Logistics and Supply Chain Management in Crisis Response

There is a need to improve the freshness, quality, effectiveness, appropriateness, and accessibility of information and communication systems intended to facilitate logistics and supply chain management in the face of devastating disasters. This improvement must be based on an increased understanding of the disaster relief realities, faced difficulties and the decision maker’s needs: Crisis scenarios and phases have to be differentiated; inducers of evolution of crisis or changes in its nature must be highlighted; all involved actors and entities, their interests, motivations, and strategies as well as the existing interrelations and interdependences have to be considered; the existing practices in the crisis management sector need to be understood and reflected; problems, limits, barriers in relief supply chains must be formalized; supporting humanitarian information systems need to be examined critically.

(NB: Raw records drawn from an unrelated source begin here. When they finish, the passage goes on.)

(** ** [CrossPtr] *)

(** The constructor from a pointer, the cast back, and the assignment of a pointer, which
    does not treat the null pointer apart. *)
Definition CrossPtr_new (g : Regions) (i : RegionIndex) (ptr : Z) : Z :=
  if ptr =? 0 then 0 else untranslate g i ptr.
Definition CrossPtr_get (g : Regions) (i : RegionIndex) (off : Z) : Z :=
  if off =? 0 then 0 else translate g i off.
Definition CrossPtr_assign (g : Regions) (i : RegionIndex) (ptr : Z) : Z := untranslate g i ptr.
Definition CrossPtr_is_null (off : Z) : bool := off =? 0.

(** ** [ptr_cnt] and [AtomicCrossPtrCnt] *)

Record ptr_cnt := mkPC { ptr : Z; cnt : Z }.

#[export] Instance ptr_cnt_eq_dec : EqDecision ptr_cnt.
Proof. solve_decision. Defined.

(** The word made of a pointer and a counter, in the constructor, [store] and the exchanges. *)
Definition cnt_word (g : Regions) (i : RegionIndex) (d : ptr_cnt) : Z :=
  let cnt_prefix := u64 (Z.shiftl (cnt d) MAX_DESC_OFFSET_BITS) in
  if ptr d =? 0 then cnt_prefix else Z.lor (untranslate g i (ptr d)) cnt_prefix.

(** [load], also the reading of a failed exchange *)
Definition cnt_load (g : Regions) (i : RegionIndex) (off : Z) : ptr_cnt :=
  let cur_off := Z.land off MAX_DESC_OFFSET_MASK in
  mkPC (if cur_off =? 0 then 0 else translate g i cur_off) (Z.shiftr off MAX_DESC_OFFSET_BITS).

(** [compare_exchange_strong/weak]: the outcome, the updated [expected] and the new word *)
Definition cnt_cas (g : Regions) (i : RegionIndex) (off : Z) (expected desired : ptr_cnt)
  : bool * ptr_cnt * Z :=
  let old_off := cnt_word g i expected in
  let new_off := cnt_word g i desired in
  if off =? old_off then (true, expected, new_off) else (false, cnt_load g i off, off).

(** ** Counted pointers *)

Section Counted.
Context (g : Regions) (i : RegionIndex).
Implicit Types (p c w : Z).

(** A pointer a counted word can carry: null, or strictly inside the first 2^30 bytes. *)
Definition cnt_fits (p : Z) : Prop :=
  p = 0 \/ 0 <= rg_lookup g i /\ rg_lookup g i < p < rg_lookup g i + 2 ^ 30 /\ p < 2 ^ 64.

Lemma cnt_mask_eq : MAX_DESC_OFFSET_MASK = 2 ^ 30 - 1.
Proof. reflexivity. Qed.

Lemma cnt_prefix_eq c : u64 (Z.shiftl c MAX_DESC_OFFSET_BITS) = c mod 2 ^ 34 * 2 ^ 30.
Proof.
  change MAX_DESC_OFFSET_BITS with 30. rewrite Z.shiftl_mul_pow2 by lia. unfold u64.
  change (2 ^ 64) with (2 ^ 34 * 2 ^ 30). now rewrite Z.mul_mod_distr_r.
Qed.

Lemma lor_offset o c : 0 <= o < 2 ^ 30 -> Z.lor o (c * 2 ^ 30) = c * 2 ^ 30 + o.
Proof.
  intros Ho. assert (D : Z.land o (c * 2 ^ 30) = 0).
  { rewrite <- Z.shiftl_mul_pow2 by lia. apply Z.bits_inj'. intros n Hn.
    rewrite Z.land_spec, Z.bits_0. destruct (Z.lt_ge_cases n 30).
    - rewrite Z.shiftl_spec_low by lia. apply andb_false_r.
    - now rewrite (bits_above o 30 n) by lia. }
  rewrite <- Z.lxor_lor, <- Z.add_nocarry_lxor by assumption. lia.
Qed.

Lemma cnt_word_eq p c : cnt_fits p ->
  cnt_word g i (mkPC p c) = c mod 2 ^ 34 * 2 ^ 30 + (if p =? 0 then 0 else p - rg_lookup g i).
Proof.
  intros Hp. unfold cnt_word. cbn [ptr cnt]. rewrite cnt_prefix_eq.
  destruct (Z.eqb_spec p 0); [lia|]. destruct Hp as [|Hp]; [done|].
  unfold untranslate. rewrite u64_small by lia. apply lor_offset. lia.
Qed.

Lemma cnt_load_eq w : cnt_load g i w =
  mkPC (if w mod 2 ^ 30 =? 0 then 0 else u64 (rg_lookup g i + w mod 2 ^ 30)) (w / 2 ^ 30).
Proof.
  unfold cnt_load. rewrite cnt_mask_eq, land_pow2_pred by lia.
  change MAX_DESC_OFFSET_BITS with 30. now rewrite Z.shiftr_div_pow2 by lia.
Qed.

Lemma cnt_load_word p c : cnt_fits p -> cnt_load g i (cnt_word g i (mkPC p c)) = mkPC p (c mod 2 ^ 34).
Proof.
  intros Hp. rewrite cnt_word_eq, cnt_load_eq by done.
  assert (Hr : 0 <= (if p =? 0 then 0 else p - rg_lookup g i) < 2 ^ 30)
    by (destruct (Z.eqb_spec p 0), Hp; lia).
  rewrite Z.add_comm, Z.mod_add, Z.div_add, Z.mod_small, Z.div_small by lia.
  f_equal. destruct (Z.eqb_spec p 0) as [->|N]; [done|]. destruct Hp as [|Hp]; [done|].
  rewrite (proj2 (Z.eqb_neq _ _)) by lia. rewrite u64_small; lia.
Qed.

Lemma cnt_fits_load w : 0 <= rg_lookup g i < 2 ^ 63 -> cnt_fits (ptr (cnt_load g i w)).
Proof.
  intros Hb. rewrite cnt_load_eq. cbn [ptr]. pose proof (Z.mod_pos_bound w (2 ^ 30) ltac:(lia)).
  destruct (Z.eqb_spec (w mod 2 ^ 30) 0); [now left|right]. rewrite u64_small; lia.
Qed.

Lemma cnt_word_load w : 0 <= rg_lookup g i < 2 ^ 63 -> 0 <= w < 2 ^ 64 ->
  cnt_word g i (cnt_load g i w) = w.
Proof.
  intros Hb Hw. pose proof (cnt_fits_load w Hb) as F. rewrite cnt_load_eq in *. cbn [ptr] in F.
  rewrite cnt_word_eq by done. pose proof (Z.mod_pos_bound w (2 ^ 30) ltac:(lia)).
  rewrite (Z.mod_small (w / 2 ^ 30)).
  2: { split; [apply Z.div_pos; lia|]. apply Z.div_lt_upper_bound; lia. }
  pose proof (Z.div_mod w (2 ^ 30) ltac:(lia)).
  destruct (Z.eqb_spec (w mod 2 ^ 30) 0) as [E|N]; [cbn [Z.eqb]; lia|].
  rewrite u64_small in * by lia. destruct (Z.eqb_spec (rg_lookup g i + w mod 2 ^ 30) 0); lia.
Qed.

(** An exchange right after the load of the same word succeeds. *)
Lemma cnt_cas_load w d : 0 <= rg_lookup g i < 2 ^ 63 -> 0 <= w < 2 ^ 64 ->
  cnt_cas g i w (cnt_load g i w) d = (true, cnt_load g i w, cnt_word g i d).
Proof. intros Hb Hw. unfold cnt_cas. now rewrite cnt_word_load, Z.eqb_refl. Qed.

Lemma cnt_word_range d : cnt_fits (ptr d) -> 0 <= cnt_word g i d < 2 ^ 64.
Proof.
  destruct d as [p c]. cbn [ptr]. intros Hp. rewrite cnt_word_eq by done.
  pose proof (Z.mod_pos_bound c (2 ^ 34) ltac:(lia)).
  destruct (Z.eqb_spec p 0), Hp; lia.
Qed.

End Counted.

(** ** Region expansion *)

(** A mapped region with its end at [c]: below 2^47, the end inside the file. *)
Record region_wf (r : RegionManager) (c : Z) : Prop := {
  rwf_base : 0 < base_addr r;
  rwf_c : base_addr r < c <= base_addr r + FILESIZE r;
  rwf_end : base_addr r + FILESIZE r < 2 ^ 47;
  rwf_word : f_curr (file r) = to_pptr_off c (base_addr r) }.

Lemma curr_addr_wf r c : region_wf r c -> curr_addr r = c.
Proof.
  intros [? ? ? E]. unfold curr_addr. rewrite E. apply from_to_pptr; lia.
Qed.

(** The smallest multiple of [a] that is at least [c]. *)
Definition align_up (c a : Z) : Z := (c + a - 1) / a * a.

Lemma align_up_spec c a : 0 < a -> c <= align_up c a < c + a /\ align_up c a mod a = 0.
Proof.
  intros Ha. unfold align_up. split; [|apply Z.mod_mul; lia].
  pose proof (Z.div_mod (c + a - 1) a ltac:(lia)). pose proof (Z.mod_pos_bound (c + a - 1) a Ha). lia.
Qed.

Lemma align_up_unique c a x : 0 < a -> c <= x < c + a -> x mod a = 0 -> align_up c a = x.
Proof.
  intros Ha Hx E. destruct (align_up_spec c a Ha) as [Hb Eb].
  apply Z.mod_divide in E as [q Eq], Eb as [q' Eq']; try lia.
  assert (q = q') by nia. lia.
Qed.

(** The mask test of the code accepts the powers of two of at least 8. *)
Lemma alignment_ok k : 3 <= k < 64 ->
  negb (Z.land (2 ^ k) (u64 (not64 (2 ^ k) + 1)) =? 2 ^ k) || (2 ^ k <? 8) = false.
Proof.
  intros Hk. assert (P : 0 < 2 ^ k < 2 ^ 64) by (split; [apply pow2_pos; lia|apply Z.pow_lt_mono_r; lia]).
  assert (8 <= 2 ^ k) by (change 8 with (2 ^ 3); apply Z.pow_le_mono_r; lia).
  assert (E : u64 (not64 (2 ^ k) + 1) = 2 ^ 64 - 2 ^ k).
  { rewrite not64_eq. unfold u64. rewrite Zplus_mod_idemp_l.
    replace (- 2 ^ k - 1 + 1) with (- 2 ^ k) by lia. rewrite Z.mod_opp_l_nz, Z.mod_small; rewrite ?Z.mod_small; lia. }
  rewrite E. apply orb_false_iff. split; [|apply Z.ltb_ge; lia]. apply negb_false_iff, Z.eqb_eq.
  replace (2 ^ 64 - 2 ^ k) with (Z.shiftl (Z.ones (64 - k)) k).
  - apply Z.bits_inj'. intros n Hn. rewrite Z.land_spec.
    destruct (decide (n = k)) as [->|N].
    + rewrite Z.shiftl_spec, Z.ones_spec_low, andb_true_r by lia. done.
    + rewrite Z.pow2_bits_false by lia. done.
  - rewrite Z.shiftl_mul_pow2, Z.ones_equiv by lia.
    replace (Z.pred (2 ^ (64 - k)) * 2 ^ k) with (2 ^ (64 - k) * 2 ^ k - 2 ^ k) by lia.
    rewrite <- Z.pow_add_r by lia. f_equal. f_equal. lia.
Qed.

(** The word [2^64 - a] has the bits of [a - 1] inverted. *)
Lemma neg64_testbit a k : 0 < a -> 0 <= k < 64 ->
  Z.testbit (u64 (not64 a + 1)) k = negb (Z.testbit (a - 1) k).
Proof.
  intros Ha Hk. rewrite not64_eq. unfold u64. rewrite Zplus_mod_idemp_l.
  rewrite Z.mod_pow2_bits_low by lia. replace (- a - 1 + 1) with (Z.lnot (a - 1)) by (unfold Z.lnot; lia).
  now apply Z.lnot_spec.
Qed.

(** The mask test rejects every other word: a second bit set below the highest one of [a]
    leaves the highest bit of [a - 1] set. *)
Lemma alignment_pow2 a : 0 <= a < 2 ^ 64 ->
  negb (Z.land a (u64 (not64 a + 1)) =? a) || (a <? 8) = false ->
  exists k, 3 <= k < 64 /\ a = 2 ^ k.
Proof.
  intros Ha [E H8]%orb_false_iff. apply negb_false_iff, Z.eqb_eq in E. apply Z.ltb_ge in H8.
  pose proof (Z.log2_spec a ltac:(lia)) as [Hlo Hhi]. set (k := Z.log2 a) in *.
  assert (Hk : 3 <= k < 64).
  { split; [apply (Z.log2_le_mono 8 a); lia|apply Z.log2_lt_pow2; lia]. }
  exists k. split; [done|]. destruct (decide (a = 2 ^ k)) as [|N]; [done|exfalso].
  assert (B : Z.testbit (a - 1) k = true).
  { apply Z.testbit_true; [lia|]. rewrite <- (Z.div_unique (a - 1) (2 ^ k) 1 (a - 1 - 2 ^ k)); [done| |lia].
    rewrite Z.pow_succ_r in Hhi by lia. lia. }
  apply (f_equal (fun x => Z.testbit x k)) in E.
  rewrite Z.land_spec, neg64_testbit, B, andb_false_r in E by lia.
  unfold k in E. now rewrite Z.bit_log2 in E by lia.
Qed.

Lemma align_code c k : 3 <= k < 64 -> 0 <= c < 2 ^ 47 ->
  (let adj := Z.land c (2 ^ k - 1) in
   if negb (adj =? 0) then u64 (c + (2 ^ k - adj)) else c) = align_up c (2 ^ k).
Proof.
  intros Hk Hc. cbv zeta. rewrite land_pow2_pred by lia.
  assert (P : 0 < 2 ^ k <= 2 ^ 63) by (split; [apply pow2_pos; lia|apply Z.pow_le_mono_r; lia]).
  pose proof (Z.mod_pos_bound c (2 ^ k) ltac:(lia)). symmetry.
  destruct (Z.eqb_spec (c mod 2 ^ k) 0) as [E|N]; cbn [negb].
  - apply align_up_unique; lia.
  - rewrite u64_small by lia. apply align_up_unique; [lia..|].
    replace (c + (2 ^ k - c mod 2 ^ k)) with ((c / 2 ^ k + 1) * 2 ^ k).
    + apply Z.mod_mul. lia.
    + pose proof (Z.div_mod c (2 ^ k) ltac:(lia)). lia.
Qed.

(** Rounding up an address below 2^47 gives at most 2^63. *)
Lemma align_up_le c k : 3 <= k < 64 -> 0 <= c < 2 ^ 47 -> 0 <= align_up c (2 ^ k) <= 2 ^ 63.
Proof.
  intros Hk Hc. destruct (align_up_spec c (2 ^ k)) as [Hb _]; [apply pow2_pos; lia|].
  destruct (Z.lt_ge_cases k 62) as [S|S].
  { assert (2 ^ k <= 2 ^ 61) by (apply Z.pow_le_mono_r; lia). lia. }
  assert (P : 2 ^ 62 <= 2 ^ k <= 2 ^ 63) by (split; apply Z.pow_le_mono_r; lia).
  destruct (decide (c = 0)) as [->|N].
  - rewrite (align_up_unique 0 (2 ^ k) 0); [lia|lia|lia|done].
  - rewrite (align_up_unique c (2 ^ k) (2 ^ k)); [lia|lia|lia|]. apply Z.mod_same. lia.
Qed.

Lemma nvm_prepare_spec r c k size : region_wf r c -> 3 <= k < 64 -> 0 < size < 2 ^ 63 ->
  nvm_prepare r (2 ^ k) size =
  (let res := align_up c (2 ^ k) in
   if base_addr r + FILESIZE r <? res + size then None else Some (c, res, res + size)).
Proof.
  intros W Hk Hs. unfold nvm_prepare. rewrite (proj2 (Z.leb_gt size 0)) by lia.
  rewrite alignment_ok by lia. rewrite (curr_addr_wf r c W).
  destruct W as [? ? ? ?]. cbv zeta. rewrite align_code by lia.
  pose proof (align_up_le c k ltac:(lia) ltac:(lia)).
  rewrite (u64_small (_ + size)) by lia. done.
Qed.

(** What a successful preparation says, whatever was asked for: the loaded address is the end
    of the region, and the new end passes the bound check. It is the end of the prepared range
    unless the size is 2^63 or more, in which case the sum may have wrapped. *)
Lemma nvm_prepare_some r c a size old res next : region_wf r c -> 0 <= a < 2 ^ 64 -> 0 <= size ->
  nvm_prepare r a size = Some (old, res, next) ->
  old = c /\ 0 <= next <= base_addr r + FILESIZE r /\ 0 < size /\
  (size < 2 ^ 63 -> c <= res /\ next = res + size).
Proof.
  intros W Ha Hs E. pose proof E as E'. unfold nvm_prepare in E.
  destruct (Z.leb_spec size 0); [done|].
  destruct (negb (Z.land a (u64 (not64 a + 1)) =? a) || (a <? 8)) eqn:Et; [done|].
  destruct (alignment_pow2 a Ha Et) as (k & Hk & ->). cbv zeta in E.
  destruct (Z.ltb_spec (base_addr r + FILESIZE r)
    (u64 ((if negb (Z.land (curr_addr r) (2 ^ k - 1) =? 0)
           then u64 (curr_addr r + (2 ^ k - Z.land (curr_addr r) (2 ^ k - 1))) else curr_addr r) + size)));
    [done|]. injection E as <- Er <-. pose proof (curr_addr_wf r c W) as Ec.
  split; [done|]. split; [split; [apply u64_range|done]|]. split; [done|]. intros Hs'.
  rewrite (nvm_prepare_spec r c) in E' by (done || lia). cbv zeta in E'.
  destruct (_ <? _); [done|]. injection E' as _ <- <-.
  split; [|done]. apply align_up_spec. apply pow2_pos. lia.
Qed.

The overall objective of this track is to discuss and reflect contributions on the design, deployment, application and evaluation of information systems for logistics and supply chain management in the area of crisis management, including all relevant actors with a special focus of humanitarian actors. For this purpose potential contributions need provide both rigorous research methods and relevant approaches reflecting the practitioner’s realities. In order to ensure an appropriate balance of both criteria practitioner-centered reviewer will be involved in the review process.

TRACK FORMAT

We suggest a classical format regarding the submission and presentation of papers as provided during the last “Logistics and SCM in Crisis Response” tracks at the 14thand 15thISCRAM edition.

TRACK TOPICS

Possible topics of interest for this track include the following:

  • Process modeling and analysis of disaster relief chains
  • Quantitative methods and simulation in disaster relief logistics
  • Performance measurement and monitoring of disaster relief chains
  • Logistics decision making in crisis management
  • Transportation in crisis situations
  • Warehousing and inventory management for disaster relief
  • Emergency procurement
  • Coordination and collaboration in disaster relief chains
  • Humanitarian logistics and supply chains
  • Governance of ad-hoc logistics networks in crisis management
  • Early detection and assessment of requirements for disaster relief chains
  • Humanitarian supply chain resilience
  • Big data for supply chain management in crisis situation

TRACK CO-CHAIRS

Bernd Hellingrath
University of Muenster, Germany

Bernd Hellingrath serves as the Chair for Information Systems and Supply Chain Management at the University of Münster/Germany and and is the academic director of the Competence Center for Crisis Management at the European Research Center for Information Systems (ERCIS). He is continuously involved as track chair and reviewer in various programs, e.g. European Logistics Association workshops, the International Supply Chain Conference, the Journal of Humanitarian Logistics and Supply Chain Management or the Dagstuhl seminars.

Gyöngyi Kovács
Hanken University, Finland

Gyöngyi Kovács is the Erkko Professor in Humanitarian Logistics at the Hanken School of Economics and is the Subject Head of the Supply Chain Management and Social Responsibility. She has been the first director of the HUMLOG Institute, and a founding editor of the Journal of Humanitarian Logistics and Supply Chain Management. She has published widely in humanitarian logistics and sustainable supply chain management.

Adam Widera
University of Muenster, Germany

Adam Widera is an active member of ISCRAM as author, reviewer and workshop organizer since 2011. He is the managing director of the Competence Center for Crisis Management at the European Research Center for Information Systems (ERCIS) hosted by the University of Muenster, Germany. Adam is working in the area of modeling, simulation and performance measurement in humanitarian logistics as well as the design and evaluation of information systems for humanitarians.